** About this exercise **
All that is wanted is a word-for-word copy of the data from its first line to the line containing "library is a", both included.

** Available data **
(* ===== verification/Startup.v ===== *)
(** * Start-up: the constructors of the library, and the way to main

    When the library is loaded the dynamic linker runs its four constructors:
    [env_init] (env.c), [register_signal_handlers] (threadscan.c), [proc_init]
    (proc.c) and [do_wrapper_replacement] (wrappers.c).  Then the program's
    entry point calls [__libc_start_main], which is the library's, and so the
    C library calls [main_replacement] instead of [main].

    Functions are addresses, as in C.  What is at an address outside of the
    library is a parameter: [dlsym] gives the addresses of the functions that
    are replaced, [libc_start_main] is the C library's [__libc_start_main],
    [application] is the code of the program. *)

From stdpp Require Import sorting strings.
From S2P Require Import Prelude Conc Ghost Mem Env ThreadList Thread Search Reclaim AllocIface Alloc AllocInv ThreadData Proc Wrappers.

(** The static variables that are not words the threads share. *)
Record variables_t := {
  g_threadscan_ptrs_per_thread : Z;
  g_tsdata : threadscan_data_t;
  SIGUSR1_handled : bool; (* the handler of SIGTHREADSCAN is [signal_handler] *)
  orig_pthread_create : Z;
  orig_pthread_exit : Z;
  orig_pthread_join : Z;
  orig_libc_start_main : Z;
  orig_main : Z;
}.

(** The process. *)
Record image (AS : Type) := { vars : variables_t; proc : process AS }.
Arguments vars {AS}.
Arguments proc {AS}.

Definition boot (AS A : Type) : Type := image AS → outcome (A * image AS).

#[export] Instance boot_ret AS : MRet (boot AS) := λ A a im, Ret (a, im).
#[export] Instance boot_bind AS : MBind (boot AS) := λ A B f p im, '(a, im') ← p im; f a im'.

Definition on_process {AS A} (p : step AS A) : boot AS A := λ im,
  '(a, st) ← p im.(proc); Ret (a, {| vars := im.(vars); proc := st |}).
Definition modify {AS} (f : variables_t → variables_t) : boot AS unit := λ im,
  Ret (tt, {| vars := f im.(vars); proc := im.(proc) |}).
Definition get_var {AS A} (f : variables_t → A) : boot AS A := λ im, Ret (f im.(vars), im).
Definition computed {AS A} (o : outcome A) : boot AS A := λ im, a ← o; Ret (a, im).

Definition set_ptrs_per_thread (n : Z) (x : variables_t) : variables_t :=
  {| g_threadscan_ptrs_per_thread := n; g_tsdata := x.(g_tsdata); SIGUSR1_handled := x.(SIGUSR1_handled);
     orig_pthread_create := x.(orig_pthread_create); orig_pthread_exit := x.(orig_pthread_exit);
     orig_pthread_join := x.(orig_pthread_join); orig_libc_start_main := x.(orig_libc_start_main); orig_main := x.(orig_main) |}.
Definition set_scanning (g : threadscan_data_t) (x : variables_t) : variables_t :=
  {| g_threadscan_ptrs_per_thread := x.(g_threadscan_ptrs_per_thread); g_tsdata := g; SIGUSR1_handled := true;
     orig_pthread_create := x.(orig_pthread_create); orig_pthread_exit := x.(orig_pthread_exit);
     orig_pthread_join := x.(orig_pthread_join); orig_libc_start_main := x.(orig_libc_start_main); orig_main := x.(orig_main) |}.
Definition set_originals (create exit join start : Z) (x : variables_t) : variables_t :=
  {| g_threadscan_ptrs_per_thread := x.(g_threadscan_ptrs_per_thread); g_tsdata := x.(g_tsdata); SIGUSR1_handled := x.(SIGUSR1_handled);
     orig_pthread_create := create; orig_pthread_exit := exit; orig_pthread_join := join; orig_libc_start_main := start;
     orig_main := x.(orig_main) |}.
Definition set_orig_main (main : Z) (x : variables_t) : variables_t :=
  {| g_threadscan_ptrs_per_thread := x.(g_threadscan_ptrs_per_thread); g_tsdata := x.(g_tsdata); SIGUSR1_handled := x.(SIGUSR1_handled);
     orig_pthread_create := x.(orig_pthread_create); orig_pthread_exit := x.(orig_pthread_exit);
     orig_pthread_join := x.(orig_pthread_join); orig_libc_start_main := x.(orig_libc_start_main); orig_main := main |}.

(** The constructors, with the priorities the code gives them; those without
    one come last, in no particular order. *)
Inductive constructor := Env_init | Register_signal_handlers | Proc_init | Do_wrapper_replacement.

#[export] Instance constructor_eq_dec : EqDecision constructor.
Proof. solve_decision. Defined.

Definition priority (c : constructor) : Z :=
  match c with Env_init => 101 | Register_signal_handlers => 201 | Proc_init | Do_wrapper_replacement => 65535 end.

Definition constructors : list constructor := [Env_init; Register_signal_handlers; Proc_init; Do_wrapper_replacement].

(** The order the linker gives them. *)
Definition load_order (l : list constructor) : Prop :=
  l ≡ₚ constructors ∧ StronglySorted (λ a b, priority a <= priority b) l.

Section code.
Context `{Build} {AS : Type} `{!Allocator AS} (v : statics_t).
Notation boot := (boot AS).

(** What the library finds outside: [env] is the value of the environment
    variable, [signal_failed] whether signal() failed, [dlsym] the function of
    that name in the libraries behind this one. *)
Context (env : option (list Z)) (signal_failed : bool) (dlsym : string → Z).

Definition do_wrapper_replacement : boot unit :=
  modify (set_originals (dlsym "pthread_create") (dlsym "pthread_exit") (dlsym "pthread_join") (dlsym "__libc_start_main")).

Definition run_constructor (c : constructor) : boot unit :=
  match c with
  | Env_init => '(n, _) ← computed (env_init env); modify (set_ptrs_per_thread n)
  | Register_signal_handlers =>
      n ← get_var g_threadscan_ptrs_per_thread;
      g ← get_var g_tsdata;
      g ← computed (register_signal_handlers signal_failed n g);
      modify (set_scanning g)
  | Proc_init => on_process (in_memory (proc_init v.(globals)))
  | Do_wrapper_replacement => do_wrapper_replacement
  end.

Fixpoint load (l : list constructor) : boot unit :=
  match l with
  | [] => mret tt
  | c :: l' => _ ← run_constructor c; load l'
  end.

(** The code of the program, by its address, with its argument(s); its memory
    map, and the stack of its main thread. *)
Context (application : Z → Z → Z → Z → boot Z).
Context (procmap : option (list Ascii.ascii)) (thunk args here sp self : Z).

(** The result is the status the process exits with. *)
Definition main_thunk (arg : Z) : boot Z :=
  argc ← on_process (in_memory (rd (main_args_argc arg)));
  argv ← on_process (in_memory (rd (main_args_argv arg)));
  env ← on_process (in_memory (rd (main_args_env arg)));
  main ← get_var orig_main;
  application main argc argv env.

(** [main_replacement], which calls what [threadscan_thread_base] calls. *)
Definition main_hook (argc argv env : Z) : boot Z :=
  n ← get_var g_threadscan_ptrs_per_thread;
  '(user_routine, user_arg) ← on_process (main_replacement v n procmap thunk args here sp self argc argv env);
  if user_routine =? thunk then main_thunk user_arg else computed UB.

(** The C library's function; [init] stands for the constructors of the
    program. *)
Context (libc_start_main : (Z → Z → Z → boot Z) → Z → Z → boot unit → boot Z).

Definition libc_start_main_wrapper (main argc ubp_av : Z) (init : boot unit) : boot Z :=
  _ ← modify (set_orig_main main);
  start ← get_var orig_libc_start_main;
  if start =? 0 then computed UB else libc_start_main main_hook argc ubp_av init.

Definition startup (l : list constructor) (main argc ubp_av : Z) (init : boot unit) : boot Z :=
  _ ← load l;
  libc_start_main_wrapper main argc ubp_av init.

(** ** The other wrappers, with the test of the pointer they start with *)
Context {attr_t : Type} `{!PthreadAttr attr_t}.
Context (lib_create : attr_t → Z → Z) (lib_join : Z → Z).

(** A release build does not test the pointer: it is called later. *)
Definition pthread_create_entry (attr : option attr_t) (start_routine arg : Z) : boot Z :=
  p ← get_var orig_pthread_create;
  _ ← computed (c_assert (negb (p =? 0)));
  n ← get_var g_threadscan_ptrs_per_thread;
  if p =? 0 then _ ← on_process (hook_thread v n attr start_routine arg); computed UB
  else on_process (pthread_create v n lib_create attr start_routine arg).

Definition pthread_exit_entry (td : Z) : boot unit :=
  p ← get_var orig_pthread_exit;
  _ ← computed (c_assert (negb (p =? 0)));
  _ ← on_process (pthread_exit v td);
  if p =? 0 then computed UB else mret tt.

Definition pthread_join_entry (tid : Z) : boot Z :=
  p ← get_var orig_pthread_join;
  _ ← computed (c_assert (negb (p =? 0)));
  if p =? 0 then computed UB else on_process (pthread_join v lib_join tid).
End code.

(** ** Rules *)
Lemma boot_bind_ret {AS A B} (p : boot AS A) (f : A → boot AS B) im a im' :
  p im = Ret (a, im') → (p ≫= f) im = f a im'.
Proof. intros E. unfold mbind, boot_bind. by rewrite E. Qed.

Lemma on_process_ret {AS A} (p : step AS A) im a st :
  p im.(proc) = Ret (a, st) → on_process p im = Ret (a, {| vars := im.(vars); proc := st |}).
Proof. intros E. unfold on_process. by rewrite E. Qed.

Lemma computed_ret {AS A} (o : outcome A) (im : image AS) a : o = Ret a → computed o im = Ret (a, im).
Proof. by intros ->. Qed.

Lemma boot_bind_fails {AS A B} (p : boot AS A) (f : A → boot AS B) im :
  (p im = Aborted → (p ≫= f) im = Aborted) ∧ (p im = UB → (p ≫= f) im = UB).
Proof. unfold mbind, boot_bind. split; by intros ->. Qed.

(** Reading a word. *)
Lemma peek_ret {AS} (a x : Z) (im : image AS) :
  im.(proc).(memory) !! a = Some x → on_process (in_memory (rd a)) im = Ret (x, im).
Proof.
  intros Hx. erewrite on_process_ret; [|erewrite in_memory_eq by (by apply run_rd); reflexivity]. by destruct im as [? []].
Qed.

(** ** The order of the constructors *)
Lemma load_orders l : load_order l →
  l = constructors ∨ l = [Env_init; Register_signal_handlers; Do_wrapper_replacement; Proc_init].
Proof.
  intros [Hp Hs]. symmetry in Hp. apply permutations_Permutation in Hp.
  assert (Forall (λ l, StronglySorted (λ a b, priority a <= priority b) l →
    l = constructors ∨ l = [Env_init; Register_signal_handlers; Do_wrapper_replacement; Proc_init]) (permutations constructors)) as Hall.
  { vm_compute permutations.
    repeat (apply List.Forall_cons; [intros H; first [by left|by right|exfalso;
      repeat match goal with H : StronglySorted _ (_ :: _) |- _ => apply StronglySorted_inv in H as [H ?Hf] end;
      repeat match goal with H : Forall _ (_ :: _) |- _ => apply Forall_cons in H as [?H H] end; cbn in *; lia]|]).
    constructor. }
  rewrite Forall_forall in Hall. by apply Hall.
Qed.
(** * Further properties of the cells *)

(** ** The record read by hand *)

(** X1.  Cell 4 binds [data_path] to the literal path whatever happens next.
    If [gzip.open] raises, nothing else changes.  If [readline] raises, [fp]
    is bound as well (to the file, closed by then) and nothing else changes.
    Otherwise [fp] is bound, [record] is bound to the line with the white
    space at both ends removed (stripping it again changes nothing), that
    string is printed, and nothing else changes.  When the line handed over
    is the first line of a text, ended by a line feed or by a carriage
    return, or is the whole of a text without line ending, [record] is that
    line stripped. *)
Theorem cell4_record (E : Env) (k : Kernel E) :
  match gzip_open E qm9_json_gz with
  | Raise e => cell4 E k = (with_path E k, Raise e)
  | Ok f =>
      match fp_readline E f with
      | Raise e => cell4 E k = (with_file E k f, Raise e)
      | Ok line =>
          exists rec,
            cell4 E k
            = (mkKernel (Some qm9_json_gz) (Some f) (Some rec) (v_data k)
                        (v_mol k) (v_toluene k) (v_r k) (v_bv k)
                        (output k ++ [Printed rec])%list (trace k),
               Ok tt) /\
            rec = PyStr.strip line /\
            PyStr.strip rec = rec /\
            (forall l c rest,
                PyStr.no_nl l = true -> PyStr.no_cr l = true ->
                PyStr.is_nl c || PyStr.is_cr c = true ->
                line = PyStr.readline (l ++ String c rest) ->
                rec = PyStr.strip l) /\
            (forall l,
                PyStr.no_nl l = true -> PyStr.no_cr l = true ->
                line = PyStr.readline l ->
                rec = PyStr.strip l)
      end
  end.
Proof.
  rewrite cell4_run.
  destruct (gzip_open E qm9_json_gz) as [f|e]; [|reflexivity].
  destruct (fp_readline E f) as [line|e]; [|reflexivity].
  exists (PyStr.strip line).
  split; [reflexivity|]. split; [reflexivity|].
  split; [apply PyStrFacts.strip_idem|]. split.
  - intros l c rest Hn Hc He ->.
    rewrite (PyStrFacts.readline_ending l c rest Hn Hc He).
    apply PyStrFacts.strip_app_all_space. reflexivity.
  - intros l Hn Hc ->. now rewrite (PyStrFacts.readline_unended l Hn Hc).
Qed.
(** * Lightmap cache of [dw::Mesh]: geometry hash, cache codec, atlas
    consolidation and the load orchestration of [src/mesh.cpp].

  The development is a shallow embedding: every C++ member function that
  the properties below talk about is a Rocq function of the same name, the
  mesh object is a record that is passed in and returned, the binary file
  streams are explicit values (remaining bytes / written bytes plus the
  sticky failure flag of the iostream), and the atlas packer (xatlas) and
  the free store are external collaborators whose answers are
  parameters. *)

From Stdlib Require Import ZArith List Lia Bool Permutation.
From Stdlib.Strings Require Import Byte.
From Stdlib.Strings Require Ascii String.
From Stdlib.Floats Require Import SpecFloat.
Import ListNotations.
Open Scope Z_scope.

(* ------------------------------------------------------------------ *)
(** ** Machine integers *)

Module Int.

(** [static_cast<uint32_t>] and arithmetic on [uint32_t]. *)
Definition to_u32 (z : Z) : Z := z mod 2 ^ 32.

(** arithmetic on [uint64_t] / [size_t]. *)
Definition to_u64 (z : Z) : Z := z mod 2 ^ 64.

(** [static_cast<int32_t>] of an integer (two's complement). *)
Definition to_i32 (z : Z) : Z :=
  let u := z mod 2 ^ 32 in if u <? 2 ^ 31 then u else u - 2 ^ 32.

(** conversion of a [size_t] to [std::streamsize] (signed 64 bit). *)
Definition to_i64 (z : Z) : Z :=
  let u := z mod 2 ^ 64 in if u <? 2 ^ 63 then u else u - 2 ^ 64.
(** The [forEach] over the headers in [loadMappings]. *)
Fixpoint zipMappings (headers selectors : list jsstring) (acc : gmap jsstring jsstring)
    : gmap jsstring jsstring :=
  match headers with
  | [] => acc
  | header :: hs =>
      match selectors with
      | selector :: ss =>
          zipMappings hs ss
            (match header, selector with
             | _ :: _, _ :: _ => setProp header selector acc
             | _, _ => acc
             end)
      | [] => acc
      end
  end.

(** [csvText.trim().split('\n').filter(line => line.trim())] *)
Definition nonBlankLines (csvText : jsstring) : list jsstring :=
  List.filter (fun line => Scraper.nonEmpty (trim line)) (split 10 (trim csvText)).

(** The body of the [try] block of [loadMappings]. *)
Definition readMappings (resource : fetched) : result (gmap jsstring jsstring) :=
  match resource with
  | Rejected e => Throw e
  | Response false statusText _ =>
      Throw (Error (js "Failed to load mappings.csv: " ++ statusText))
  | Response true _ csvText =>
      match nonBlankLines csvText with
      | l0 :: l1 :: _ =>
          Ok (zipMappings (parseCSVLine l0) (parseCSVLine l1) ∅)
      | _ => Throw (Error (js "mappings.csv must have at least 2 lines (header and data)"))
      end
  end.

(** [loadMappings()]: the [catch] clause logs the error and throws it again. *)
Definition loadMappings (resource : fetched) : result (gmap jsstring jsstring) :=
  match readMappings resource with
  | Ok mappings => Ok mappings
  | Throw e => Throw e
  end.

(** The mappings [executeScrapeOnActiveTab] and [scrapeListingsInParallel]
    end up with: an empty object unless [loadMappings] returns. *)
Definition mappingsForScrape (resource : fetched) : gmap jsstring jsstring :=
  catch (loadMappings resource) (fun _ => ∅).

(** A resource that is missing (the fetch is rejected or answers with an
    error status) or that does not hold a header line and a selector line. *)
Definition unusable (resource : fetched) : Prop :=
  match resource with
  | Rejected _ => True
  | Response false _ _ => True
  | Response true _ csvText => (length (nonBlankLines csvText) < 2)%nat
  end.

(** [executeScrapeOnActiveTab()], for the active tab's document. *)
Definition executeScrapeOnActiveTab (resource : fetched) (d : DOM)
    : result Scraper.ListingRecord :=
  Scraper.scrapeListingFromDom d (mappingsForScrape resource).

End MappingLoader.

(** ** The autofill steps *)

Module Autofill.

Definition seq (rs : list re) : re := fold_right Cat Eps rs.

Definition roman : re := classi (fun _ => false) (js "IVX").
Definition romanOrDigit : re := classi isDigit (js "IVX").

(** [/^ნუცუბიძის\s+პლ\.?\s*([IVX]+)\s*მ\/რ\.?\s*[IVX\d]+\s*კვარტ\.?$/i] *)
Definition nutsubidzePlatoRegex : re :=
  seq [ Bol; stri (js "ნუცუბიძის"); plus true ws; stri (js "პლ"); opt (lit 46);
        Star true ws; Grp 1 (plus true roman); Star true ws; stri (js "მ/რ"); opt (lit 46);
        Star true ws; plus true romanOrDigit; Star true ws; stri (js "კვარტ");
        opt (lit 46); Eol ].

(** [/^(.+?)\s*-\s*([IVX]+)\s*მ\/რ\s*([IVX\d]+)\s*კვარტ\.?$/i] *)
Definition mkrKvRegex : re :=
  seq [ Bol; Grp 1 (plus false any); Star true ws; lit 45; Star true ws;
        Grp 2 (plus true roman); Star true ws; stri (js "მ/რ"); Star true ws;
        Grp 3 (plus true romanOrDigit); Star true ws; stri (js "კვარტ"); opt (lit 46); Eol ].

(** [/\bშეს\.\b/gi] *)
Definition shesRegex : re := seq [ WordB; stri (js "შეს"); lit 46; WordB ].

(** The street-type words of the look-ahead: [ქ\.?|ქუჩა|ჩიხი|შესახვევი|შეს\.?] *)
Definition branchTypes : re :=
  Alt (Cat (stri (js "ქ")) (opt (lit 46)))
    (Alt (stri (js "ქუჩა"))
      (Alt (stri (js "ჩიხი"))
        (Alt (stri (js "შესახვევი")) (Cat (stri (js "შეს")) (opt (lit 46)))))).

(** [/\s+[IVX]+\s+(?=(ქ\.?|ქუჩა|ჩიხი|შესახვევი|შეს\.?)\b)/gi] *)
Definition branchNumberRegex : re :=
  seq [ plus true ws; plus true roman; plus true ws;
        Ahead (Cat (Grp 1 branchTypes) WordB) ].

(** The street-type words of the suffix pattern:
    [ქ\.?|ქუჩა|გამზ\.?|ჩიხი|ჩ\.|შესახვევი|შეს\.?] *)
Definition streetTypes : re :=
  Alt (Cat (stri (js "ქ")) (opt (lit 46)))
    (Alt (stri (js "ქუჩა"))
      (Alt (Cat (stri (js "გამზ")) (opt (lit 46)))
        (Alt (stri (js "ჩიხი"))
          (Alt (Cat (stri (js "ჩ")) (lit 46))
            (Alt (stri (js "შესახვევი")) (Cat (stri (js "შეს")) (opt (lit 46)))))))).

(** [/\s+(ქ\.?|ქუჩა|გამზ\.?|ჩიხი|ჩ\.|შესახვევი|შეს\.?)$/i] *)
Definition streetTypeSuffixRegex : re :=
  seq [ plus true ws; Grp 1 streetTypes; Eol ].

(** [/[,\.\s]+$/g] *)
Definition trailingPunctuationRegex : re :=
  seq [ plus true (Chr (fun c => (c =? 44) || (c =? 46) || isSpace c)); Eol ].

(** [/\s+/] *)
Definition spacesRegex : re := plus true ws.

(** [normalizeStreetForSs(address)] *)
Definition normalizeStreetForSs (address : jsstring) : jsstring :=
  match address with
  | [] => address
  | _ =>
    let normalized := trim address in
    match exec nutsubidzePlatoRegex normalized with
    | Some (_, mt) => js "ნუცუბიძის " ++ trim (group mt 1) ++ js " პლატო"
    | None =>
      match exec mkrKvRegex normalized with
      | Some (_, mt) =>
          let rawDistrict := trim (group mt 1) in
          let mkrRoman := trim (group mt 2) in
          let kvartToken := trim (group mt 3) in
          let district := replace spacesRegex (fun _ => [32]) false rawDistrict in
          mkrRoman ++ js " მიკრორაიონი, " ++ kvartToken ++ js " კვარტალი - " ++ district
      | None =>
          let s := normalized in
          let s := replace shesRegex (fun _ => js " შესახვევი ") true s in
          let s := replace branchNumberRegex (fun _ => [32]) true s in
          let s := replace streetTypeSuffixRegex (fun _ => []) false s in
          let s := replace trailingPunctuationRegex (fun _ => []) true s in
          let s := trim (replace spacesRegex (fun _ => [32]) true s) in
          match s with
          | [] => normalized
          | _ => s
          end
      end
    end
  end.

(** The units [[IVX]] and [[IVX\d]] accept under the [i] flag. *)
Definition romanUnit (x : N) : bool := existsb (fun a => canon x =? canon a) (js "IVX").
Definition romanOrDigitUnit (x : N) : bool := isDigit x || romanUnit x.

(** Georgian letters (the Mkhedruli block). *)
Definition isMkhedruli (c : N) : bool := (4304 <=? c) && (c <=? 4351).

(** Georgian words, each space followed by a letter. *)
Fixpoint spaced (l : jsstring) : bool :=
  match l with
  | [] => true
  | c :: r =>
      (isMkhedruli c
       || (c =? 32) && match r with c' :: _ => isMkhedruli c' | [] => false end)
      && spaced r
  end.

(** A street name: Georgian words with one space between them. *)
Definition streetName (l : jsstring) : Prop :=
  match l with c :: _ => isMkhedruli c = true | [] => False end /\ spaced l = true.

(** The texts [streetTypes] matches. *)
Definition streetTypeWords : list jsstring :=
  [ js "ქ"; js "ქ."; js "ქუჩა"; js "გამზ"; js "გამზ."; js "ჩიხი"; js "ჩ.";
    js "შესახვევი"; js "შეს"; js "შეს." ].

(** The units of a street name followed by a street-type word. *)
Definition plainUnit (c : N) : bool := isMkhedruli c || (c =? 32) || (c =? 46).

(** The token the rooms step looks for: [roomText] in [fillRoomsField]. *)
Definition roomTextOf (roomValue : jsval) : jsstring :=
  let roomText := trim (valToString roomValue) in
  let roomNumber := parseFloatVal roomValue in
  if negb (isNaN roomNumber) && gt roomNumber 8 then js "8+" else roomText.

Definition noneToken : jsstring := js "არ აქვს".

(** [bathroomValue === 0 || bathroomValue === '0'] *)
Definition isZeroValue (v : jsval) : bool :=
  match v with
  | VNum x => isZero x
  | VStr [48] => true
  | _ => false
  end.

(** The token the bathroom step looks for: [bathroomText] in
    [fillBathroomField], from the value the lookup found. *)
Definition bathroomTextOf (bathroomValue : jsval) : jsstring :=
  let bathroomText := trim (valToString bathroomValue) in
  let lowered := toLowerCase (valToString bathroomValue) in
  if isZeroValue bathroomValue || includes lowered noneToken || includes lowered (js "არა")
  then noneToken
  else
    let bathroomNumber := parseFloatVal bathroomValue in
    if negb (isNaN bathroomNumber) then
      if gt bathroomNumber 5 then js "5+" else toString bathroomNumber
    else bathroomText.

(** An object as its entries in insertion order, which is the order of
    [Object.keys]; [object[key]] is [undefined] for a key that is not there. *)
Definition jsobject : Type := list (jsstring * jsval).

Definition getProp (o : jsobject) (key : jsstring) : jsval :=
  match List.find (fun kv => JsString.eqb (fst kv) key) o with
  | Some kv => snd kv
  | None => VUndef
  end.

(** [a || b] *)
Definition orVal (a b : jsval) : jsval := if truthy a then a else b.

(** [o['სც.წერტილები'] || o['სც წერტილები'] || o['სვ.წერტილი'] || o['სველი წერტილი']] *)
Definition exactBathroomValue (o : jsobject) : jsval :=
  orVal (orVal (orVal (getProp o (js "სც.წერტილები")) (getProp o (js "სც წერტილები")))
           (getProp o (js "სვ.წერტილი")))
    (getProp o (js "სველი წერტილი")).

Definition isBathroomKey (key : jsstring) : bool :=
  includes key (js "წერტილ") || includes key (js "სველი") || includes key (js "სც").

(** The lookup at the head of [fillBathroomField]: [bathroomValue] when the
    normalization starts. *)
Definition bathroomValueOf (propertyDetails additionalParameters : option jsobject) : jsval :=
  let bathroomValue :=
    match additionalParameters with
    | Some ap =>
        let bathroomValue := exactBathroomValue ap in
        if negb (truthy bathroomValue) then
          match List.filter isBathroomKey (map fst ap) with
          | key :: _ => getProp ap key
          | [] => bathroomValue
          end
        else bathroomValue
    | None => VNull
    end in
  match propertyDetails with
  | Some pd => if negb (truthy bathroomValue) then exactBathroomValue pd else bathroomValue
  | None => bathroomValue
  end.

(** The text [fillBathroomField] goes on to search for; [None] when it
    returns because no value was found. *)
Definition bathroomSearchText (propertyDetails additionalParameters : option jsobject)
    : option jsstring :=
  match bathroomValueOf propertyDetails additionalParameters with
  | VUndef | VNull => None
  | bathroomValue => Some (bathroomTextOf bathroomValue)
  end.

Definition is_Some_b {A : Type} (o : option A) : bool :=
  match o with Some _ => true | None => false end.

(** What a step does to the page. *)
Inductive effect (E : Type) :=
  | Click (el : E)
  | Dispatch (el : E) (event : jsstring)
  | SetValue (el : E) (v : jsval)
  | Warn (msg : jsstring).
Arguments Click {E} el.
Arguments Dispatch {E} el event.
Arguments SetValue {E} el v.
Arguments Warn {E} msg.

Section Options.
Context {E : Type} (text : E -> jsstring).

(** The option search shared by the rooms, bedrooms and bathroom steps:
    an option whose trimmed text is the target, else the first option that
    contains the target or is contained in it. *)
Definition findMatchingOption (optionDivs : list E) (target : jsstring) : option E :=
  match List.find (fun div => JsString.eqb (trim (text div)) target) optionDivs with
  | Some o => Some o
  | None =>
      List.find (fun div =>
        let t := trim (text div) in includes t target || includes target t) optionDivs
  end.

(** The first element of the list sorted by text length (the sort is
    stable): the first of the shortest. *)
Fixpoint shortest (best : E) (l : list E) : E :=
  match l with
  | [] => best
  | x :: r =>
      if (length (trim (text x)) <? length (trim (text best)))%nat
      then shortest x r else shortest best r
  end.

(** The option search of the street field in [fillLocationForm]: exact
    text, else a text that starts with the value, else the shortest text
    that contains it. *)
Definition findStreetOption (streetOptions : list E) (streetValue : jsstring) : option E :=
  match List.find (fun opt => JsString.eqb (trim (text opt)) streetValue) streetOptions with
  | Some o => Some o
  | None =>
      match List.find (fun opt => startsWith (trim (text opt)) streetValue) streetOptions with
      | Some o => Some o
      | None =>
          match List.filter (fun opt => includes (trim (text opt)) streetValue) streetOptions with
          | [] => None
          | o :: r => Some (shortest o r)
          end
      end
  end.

** Response to the task **
(* ===== verification/Startup.v ===== *)
(** * Start-up: the constructors of the library, and the way to main

    When the library is loaded the dynamic linker runs its four constructors:
    [env_init] (env.c), [register_signal_handlers] (threadscan.c), [proc_init]
    (proc.c) and [do_wrapper_replacement] (wrappers.c).  Then the program's
    entry point calls [__libc_start_main], which is the library's, and so the
    C library calls [main_replacement] instead of [main].

    Functions are addresses, as in C.  What is at an address outside of the
    library is a parameter: [dlsym] gives the addresses of the functions that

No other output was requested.